## [EXERCISE REQUIREMENTS]
Repeat the listing that follows exactly, please.

## [DATA]
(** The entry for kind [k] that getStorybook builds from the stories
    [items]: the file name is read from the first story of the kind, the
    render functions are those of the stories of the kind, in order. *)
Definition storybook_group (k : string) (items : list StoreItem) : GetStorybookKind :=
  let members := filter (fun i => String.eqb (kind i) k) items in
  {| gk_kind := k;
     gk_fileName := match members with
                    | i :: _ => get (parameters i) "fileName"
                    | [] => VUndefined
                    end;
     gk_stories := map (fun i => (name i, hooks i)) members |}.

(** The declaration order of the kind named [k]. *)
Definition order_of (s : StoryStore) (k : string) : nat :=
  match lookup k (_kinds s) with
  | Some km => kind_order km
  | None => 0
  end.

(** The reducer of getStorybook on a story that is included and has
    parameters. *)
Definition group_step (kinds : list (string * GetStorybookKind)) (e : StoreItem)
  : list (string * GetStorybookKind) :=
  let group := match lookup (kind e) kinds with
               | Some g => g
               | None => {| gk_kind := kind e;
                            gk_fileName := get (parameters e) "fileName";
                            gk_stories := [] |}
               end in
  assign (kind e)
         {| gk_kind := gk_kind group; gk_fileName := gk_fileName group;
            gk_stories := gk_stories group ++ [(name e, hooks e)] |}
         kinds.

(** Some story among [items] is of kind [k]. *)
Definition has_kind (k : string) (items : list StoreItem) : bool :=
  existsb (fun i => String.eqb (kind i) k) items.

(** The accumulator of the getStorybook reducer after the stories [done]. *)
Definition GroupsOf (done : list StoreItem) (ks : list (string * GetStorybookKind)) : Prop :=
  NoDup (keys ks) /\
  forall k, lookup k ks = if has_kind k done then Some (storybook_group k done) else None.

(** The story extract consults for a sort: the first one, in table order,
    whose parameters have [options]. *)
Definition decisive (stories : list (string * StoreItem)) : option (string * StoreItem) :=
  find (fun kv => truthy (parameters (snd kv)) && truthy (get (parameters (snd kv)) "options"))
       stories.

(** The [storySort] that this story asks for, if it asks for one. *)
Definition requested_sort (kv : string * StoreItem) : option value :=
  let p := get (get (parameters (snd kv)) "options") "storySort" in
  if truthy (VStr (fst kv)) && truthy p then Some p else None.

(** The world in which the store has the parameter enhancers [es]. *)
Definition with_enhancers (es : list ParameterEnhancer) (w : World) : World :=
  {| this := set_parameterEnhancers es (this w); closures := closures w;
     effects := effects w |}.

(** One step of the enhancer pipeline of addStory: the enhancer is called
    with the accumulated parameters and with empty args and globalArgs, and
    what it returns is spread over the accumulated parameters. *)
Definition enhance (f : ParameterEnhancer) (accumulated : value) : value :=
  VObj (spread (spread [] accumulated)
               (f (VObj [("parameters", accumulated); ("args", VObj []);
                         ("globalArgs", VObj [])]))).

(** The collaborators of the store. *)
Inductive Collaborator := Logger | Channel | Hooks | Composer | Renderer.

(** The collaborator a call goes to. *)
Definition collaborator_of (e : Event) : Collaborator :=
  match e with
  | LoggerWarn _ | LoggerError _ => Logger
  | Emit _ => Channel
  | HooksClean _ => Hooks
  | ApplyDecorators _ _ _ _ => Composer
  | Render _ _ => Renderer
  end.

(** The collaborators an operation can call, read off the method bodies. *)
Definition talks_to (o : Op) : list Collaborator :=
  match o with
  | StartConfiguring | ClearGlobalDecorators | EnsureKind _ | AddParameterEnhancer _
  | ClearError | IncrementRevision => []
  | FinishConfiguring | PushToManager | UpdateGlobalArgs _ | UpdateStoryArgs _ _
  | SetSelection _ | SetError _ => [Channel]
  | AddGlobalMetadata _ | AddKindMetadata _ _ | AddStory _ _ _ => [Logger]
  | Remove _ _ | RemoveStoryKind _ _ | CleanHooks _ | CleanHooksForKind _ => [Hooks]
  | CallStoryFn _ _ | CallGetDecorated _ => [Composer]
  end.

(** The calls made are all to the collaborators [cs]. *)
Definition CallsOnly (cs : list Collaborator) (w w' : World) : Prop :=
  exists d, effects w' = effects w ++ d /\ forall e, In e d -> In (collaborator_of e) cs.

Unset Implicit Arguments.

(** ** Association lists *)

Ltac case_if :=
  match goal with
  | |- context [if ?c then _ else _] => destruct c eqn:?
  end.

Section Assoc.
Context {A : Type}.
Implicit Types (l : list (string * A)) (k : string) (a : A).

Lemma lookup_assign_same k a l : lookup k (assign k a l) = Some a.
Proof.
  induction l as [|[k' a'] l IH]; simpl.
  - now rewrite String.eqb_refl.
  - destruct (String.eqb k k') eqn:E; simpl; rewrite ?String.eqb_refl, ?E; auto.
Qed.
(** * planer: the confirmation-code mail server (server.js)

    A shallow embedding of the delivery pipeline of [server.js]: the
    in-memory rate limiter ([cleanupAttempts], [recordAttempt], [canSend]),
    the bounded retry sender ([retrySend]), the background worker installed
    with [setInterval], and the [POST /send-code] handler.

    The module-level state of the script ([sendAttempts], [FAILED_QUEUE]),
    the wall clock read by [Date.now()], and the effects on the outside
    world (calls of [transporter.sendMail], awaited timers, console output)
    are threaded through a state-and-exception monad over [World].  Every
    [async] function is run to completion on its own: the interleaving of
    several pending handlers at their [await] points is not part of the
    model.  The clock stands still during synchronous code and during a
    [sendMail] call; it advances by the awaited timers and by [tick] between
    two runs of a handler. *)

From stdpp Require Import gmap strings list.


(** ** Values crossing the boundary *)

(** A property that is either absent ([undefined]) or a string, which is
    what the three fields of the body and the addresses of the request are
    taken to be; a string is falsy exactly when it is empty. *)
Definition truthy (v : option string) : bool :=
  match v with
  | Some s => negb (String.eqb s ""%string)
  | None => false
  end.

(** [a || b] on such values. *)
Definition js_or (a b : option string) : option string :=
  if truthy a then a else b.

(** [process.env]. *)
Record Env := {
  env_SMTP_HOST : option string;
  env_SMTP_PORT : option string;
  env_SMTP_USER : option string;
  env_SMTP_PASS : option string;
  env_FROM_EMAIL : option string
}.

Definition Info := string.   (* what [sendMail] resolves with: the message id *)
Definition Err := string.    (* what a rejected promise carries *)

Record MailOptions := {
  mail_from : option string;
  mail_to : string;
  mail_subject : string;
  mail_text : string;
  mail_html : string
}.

## [REPLY]
(** The entry for kind [k] that getStorybook builds from the stories
    [items]: the file name is read from the first story of the kind, the
    render functions are those of the stories of the kind, in order. *)
Definition storybook_group (k : string) (items : list StoreItem) : GetStorybookKind :=
  let members := filter (fun i => String.eqb (kind i) k) items in
  {| gk_kind := k;
     gk_fileName := match members with
                    | i :: _ => get (parameters i) "fileName"
                    | [] => VUndefined
                    end;
     gk_stories := map (fun i => (name i, hooks i)) members |}.

(** The declaration order of the kind named [k]. *)
Definition order_of (s : StoryStore) (k : string) : nat :=
  match lookup k (_kinds s) with
  | Some km => kind_order km
  | None => 0
  end.

(** The reducer of getStorybook on a story that is included and has
    parameters. *)
Definition group_step (kinds : list (string * GetStorybookKind)) (e : StoreItem)
  : list (string * GetStorybookKind) :=
  let group := match lookup (kind e) kinds with
               | Some g => g
               | None => {| gk_kind := kind e;
                            gk_fileName := get (parameters e) "fileName";
                            gk_stories := [] |}
               end in
  assign (kind e)
         {| gk_kind := gk_kind group; gk_fileName := gk_fileName group;
            gk_stories := gk_stories group ++ [(name e, hooks e)] |}
         kinds.

(** Some story among [items] is of kind [k]. *)
Definition has_kind (k : string) (items : list StoreItem) : bool :=
  existsb (fun i => String.eqb (kind i) k) items.

(** The accumulator of the getStorybook reducer after the stories [done]. *)
Definition GroupsOf (done : list StoreItem) (ks : list (string * GetStorybookKind)) : Prop :=
  NoDup (keys ks) /\
  forall k, lookup k ks = if has_kind k done then Some (storybook_group k done) else None.

(** The story extract consults for a sort: the first one, in table order,
    whose parameters have [options]. *)
Definition decisive (stories : list (string * StoreItem)) : option (string * StoreItem) :=
  find (fun kv => truthy (parameters (snd kv)) && truthy (get (parameters (snd kv)) "options"))
       stories.

(** The [storySort] that this story asks for, if it asks for one. *)
Definition requested_sort (kv : string * StoreItem) : option value :=
  let p := get (get (parameters (snd kv)) "options") "storySort" in
  if truthy (VStr (fst kv)) && truthy p then Some p else None.

(** The world in which the store has the parameter enhancers [es]. *)
Definition with_enhancers (es : list ParameterEnhancer) (w : World) : World :=
  {| this := set_parameterEnhancers es (this w); closures := closures w;
     effects := effects w |}.

(** One step of the enhancer pipeline of addStory: the enhancer is called
    with the accumulated parameters and with empty args and globalArgs, and
    what it returns is spread over the accumulated parameters. *)
Definition enhance (f : ParameterEnhancer) (accumulated : value) : value :=
  VObj (spread (spread [] accumulated)
               (f (VObj [("parameters", accumulated); ("args", VObj []);
                         ("globalArgs", VObj [])]))).

(** The collaborators of the store. *)
Inductive Collaborator := Logger | Channel | Hooks | Composer | Renderer.

(** The collaborator a call goes to. *)
Definition collaborator_of (e : Event) : Collaborator :=
  match e with
  | LoggerWarn _ | LoggerError _ => Logger
  | Emit _ => Channel
  | HooksClean _ => Hooks
  | ApplyDecorators _ _ _ _ => Composer
  | Render _ _ => Renderer
  end.

(** The collaborators an operation can call, read off the method bodies. *)
Definition talks_to (o : Op) : list Collaborator :=
  match o with
  | StartConfiguring | ClearGlobalDecorators | EnsureKind _ | AddParameterEnhancer _
  | ClearError | IncrementRevision => []
  | FinishConfiguring | PushToManager | UpdateGlobalArgs _ | UpdateStoryArgs _ _
  | SetSelection _ | SetError _ => [Channel]
  | AddGlobalMetadata _ | AddKindMetadata _ _ | AddStory _ _ _ => [Logger]
  | Remove _ _ | RemoveStoryKind _ _ | CleanHooks _ | CleanHooksForKind _ => [Hooks]
  | CallStoryFn _ _ | CallGetDecorated _ => [Composer]
  end.

(** The calls made are all to the collaborators [cs]. *)
Definition CallsOnly (cs : list Collaborator) (w w' : World) : Prop :=
  exists d, effects w' = effects w ++ d /\ forall e, In e d -> In (collaborator_of e) cs.

Unset Implicit Arguments.

(** ** Association lists *)

Ltac case_if :=
  match goal with
  | |- context [if ?c then _ else _] => destruct c eqn:?
  end.

Section Assoc.
Context {A : Type}.
Implicit Types (l : list (string * A)) (k : string) (a : A).

Lemma lookup_assign_same k a l : lookup k (assign k a l) = Some a.
Proof.
  induction l as [|[k' a'] l IH]; simpl.
  - now rewrite String.eqb_refl.
  - destruct (String.eqb k k') eqn:E; simpl; rewrite ?String.eqb_refl, ?E; auto.
Qed.
(** * planer: the confirmation-code mail server (server.js)

    A shallow embedding of the delivery pipeline of [server.js]: the
    in-memory rate limiter ([cleanupAttempts], [recordAttempt], [canSend]),
    the bounded retry sender ([retrySend]), the background worker installed
    with [setInterval], and the [POST /send-code] handler.

    The module-level state of the script ([sendAttempts], [FAILED_QUEUE]),
    the wall clock read by [Date.now()], and the effects on the outside
    world (calls of [transporter.sendMail], awaited timers, console output)
    are threaded through a state-and-exception monad over [World].  Every
    [async] function is run to completion on its own: the interleaving of
    several pending handlers at their [await] points is not part of the
    model.  The clock stands still during synchronous code and during a
    [sendMail] call; it advances by the awaited timers and by [tick] between
    two runs of a handler. *)

From stdpp Require Import gmap strings list.


(** ** Values crossing the boundary *)

(** A property that is either absent ([undefined]) or a string, which is
    what the three fields of the body and the addresses of the request are
    taken to be; a string is falsy exactly when it is empty. *)
Definition truthy (v : option string) : bool :=
  match v with
  | Some s => negb (String.eqb s ""%string)
  | None => false
  end.

(** [a || b] on such values. *)
Definition js_or (a b : option string) : option string :=
  if truthy a then a else b.

(** [process.env]. *)
Record Env := {
  env_SMTP_HOST : option string;
  env_SMTP_PORT : option string;
  env_SMTP_USER : option string;
  env_SMTP_PASS : option string;
  env_FROM_EMAIL : option string
}.

Definition Info := string.   (* what [sendMail] resolves with: the message id *)
Definition Err := string.    (* what a rejected promise carries *)

Record MailOptions := {
  mail_from : option string;
  mail_to : string;
  mail_subject : string;
  mail_text : string;
  mail_html : string
}.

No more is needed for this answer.